● **What needs to be done**
Across the whole listing, copy out every line that includes the string "below".
********************
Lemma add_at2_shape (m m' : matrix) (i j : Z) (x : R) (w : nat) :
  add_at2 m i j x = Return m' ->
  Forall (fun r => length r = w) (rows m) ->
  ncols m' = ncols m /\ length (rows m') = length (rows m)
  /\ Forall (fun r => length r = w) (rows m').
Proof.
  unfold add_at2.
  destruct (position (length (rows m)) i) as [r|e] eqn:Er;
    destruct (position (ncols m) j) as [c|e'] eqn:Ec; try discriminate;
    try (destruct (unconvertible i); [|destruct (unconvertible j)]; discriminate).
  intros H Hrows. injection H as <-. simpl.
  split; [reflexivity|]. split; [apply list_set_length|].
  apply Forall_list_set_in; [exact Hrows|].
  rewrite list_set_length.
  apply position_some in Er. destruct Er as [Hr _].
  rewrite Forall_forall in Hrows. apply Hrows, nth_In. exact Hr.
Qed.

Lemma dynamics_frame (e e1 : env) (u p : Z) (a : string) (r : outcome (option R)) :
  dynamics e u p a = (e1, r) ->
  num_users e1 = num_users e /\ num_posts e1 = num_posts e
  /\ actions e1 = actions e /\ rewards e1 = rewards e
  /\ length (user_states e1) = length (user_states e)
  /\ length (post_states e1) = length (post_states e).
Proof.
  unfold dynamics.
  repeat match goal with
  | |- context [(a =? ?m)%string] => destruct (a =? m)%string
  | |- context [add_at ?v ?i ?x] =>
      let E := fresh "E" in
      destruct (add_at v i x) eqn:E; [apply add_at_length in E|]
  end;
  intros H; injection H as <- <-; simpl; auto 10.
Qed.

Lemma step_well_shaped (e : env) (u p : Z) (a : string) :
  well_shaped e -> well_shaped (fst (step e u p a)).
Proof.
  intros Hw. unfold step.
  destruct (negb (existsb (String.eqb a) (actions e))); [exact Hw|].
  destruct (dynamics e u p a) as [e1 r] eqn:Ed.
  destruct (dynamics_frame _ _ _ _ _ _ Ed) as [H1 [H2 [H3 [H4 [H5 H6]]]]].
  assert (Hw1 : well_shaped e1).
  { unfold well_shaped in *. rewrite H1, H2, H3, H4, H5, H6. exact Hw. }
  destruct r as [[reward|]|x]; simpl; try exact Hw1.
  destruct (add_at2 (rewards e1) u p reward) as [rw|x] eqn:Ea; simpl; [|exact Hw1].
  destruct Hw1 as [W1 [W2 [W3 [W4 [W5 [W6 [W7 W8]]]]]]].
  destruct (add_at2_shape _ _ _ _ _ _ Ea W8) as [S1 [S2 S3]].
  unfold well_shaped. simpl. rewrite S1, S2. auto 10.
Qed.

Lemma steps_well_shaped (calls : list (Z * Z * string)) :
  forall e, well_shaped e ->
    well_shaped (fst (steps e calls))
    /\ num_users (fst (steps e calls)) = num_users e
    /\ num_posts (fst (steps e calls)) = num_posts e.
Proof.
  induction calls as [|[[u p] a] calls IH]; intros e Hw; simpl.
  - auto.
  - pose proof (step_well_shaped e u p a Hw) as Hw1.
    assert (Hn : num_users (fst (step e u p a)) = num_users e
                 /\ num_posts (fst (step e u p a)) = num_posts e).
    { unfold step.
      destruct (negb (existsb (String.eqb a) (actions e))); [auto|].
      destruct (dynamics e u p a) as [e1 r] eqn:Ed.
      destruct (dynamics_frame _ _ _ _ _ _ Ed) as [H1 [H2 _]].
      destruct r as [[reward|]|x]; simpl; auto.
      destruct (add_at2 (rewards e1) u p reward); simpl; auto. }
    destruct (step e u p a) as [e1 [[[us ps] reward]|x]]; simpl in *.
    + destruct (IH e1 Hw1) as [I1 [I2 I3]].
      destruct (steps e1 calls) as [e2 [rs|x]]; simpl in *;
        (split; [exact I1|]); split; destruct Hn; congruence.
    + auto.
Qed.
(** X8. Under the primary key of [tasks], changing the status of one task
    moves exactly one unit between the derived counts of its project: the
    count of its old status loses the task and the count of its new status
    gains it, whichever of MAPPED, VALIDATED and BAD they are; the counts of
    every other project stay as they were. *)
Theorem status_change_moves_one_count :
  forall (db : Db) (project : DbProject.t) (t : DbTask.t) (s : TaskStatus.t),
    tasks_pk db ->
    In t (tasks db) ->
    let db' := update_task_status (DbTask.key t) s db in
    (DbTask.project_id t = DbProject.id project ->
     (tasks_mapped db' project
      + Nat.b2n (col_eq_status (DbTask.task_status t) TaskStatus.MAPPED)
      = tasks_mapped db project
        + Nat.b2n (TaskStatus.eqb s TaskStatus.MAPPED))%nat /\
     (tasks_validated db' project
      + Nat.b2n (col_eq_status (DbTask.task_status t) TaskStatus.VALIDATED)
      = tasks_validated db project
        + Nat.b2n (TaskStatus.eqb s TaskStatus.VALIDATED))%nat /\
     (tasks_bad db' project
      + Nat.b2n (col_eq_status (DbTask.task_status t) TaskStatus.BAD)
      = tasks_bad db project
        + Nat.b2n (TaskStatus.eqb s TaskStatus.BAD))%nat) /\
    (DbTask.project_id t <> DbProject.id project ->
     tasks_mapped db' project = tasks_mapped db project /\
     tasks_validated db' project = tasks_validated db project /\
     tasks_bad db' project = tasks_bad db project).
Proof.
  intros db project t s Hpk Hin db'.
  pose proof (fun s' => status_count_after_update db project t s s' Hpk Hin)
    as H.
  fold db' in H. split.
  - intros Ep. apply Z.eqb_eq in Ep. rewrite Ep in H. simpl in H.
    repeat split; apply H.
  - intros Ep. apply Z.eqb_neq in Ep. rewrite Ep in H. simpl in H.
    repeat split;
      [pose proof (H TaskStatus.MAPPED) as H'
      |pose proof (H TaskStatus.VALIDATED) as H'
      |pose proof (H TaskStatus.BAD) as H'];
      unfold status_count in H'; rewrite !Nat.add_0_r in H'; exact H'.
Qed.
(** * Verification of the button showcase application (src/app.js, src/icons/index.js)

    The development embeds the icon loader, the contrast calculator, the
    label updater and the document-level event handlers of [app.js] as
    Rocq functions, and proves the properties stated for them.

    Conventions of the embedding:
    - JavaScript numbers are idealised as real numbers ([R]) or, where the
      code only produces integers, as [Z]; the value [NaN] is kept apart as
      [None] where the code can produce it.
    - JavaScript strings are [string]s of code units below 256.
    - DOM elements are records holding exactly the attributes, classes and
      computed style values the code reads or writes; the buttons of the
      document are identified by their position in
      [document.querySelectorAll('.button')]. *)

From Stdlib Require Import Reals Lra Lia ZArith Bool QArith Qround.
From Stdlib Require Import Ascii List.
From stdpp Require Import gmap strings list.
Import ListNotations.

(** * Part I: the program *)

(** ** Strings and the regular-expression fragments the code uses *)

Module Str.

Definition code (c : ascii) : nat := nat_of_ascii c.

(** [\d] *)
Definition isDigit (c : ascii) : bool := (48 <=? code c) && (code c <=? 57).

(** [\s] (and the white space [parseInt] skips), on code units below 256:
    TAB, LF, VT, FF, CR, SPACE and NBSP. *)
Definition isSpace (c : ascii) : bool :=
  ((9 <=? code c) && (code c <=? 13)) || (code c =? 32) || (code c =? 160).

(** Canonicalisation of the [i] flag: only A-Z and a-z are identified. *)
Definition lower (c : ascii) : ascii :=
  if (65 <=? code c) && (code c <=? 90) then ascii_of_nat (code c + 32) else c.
********************
● **Result for this task**
    - JavaScript strings are [string]s of code units below 256.
(** [\s] (and the white space [parseInt] skips), on code units below 256:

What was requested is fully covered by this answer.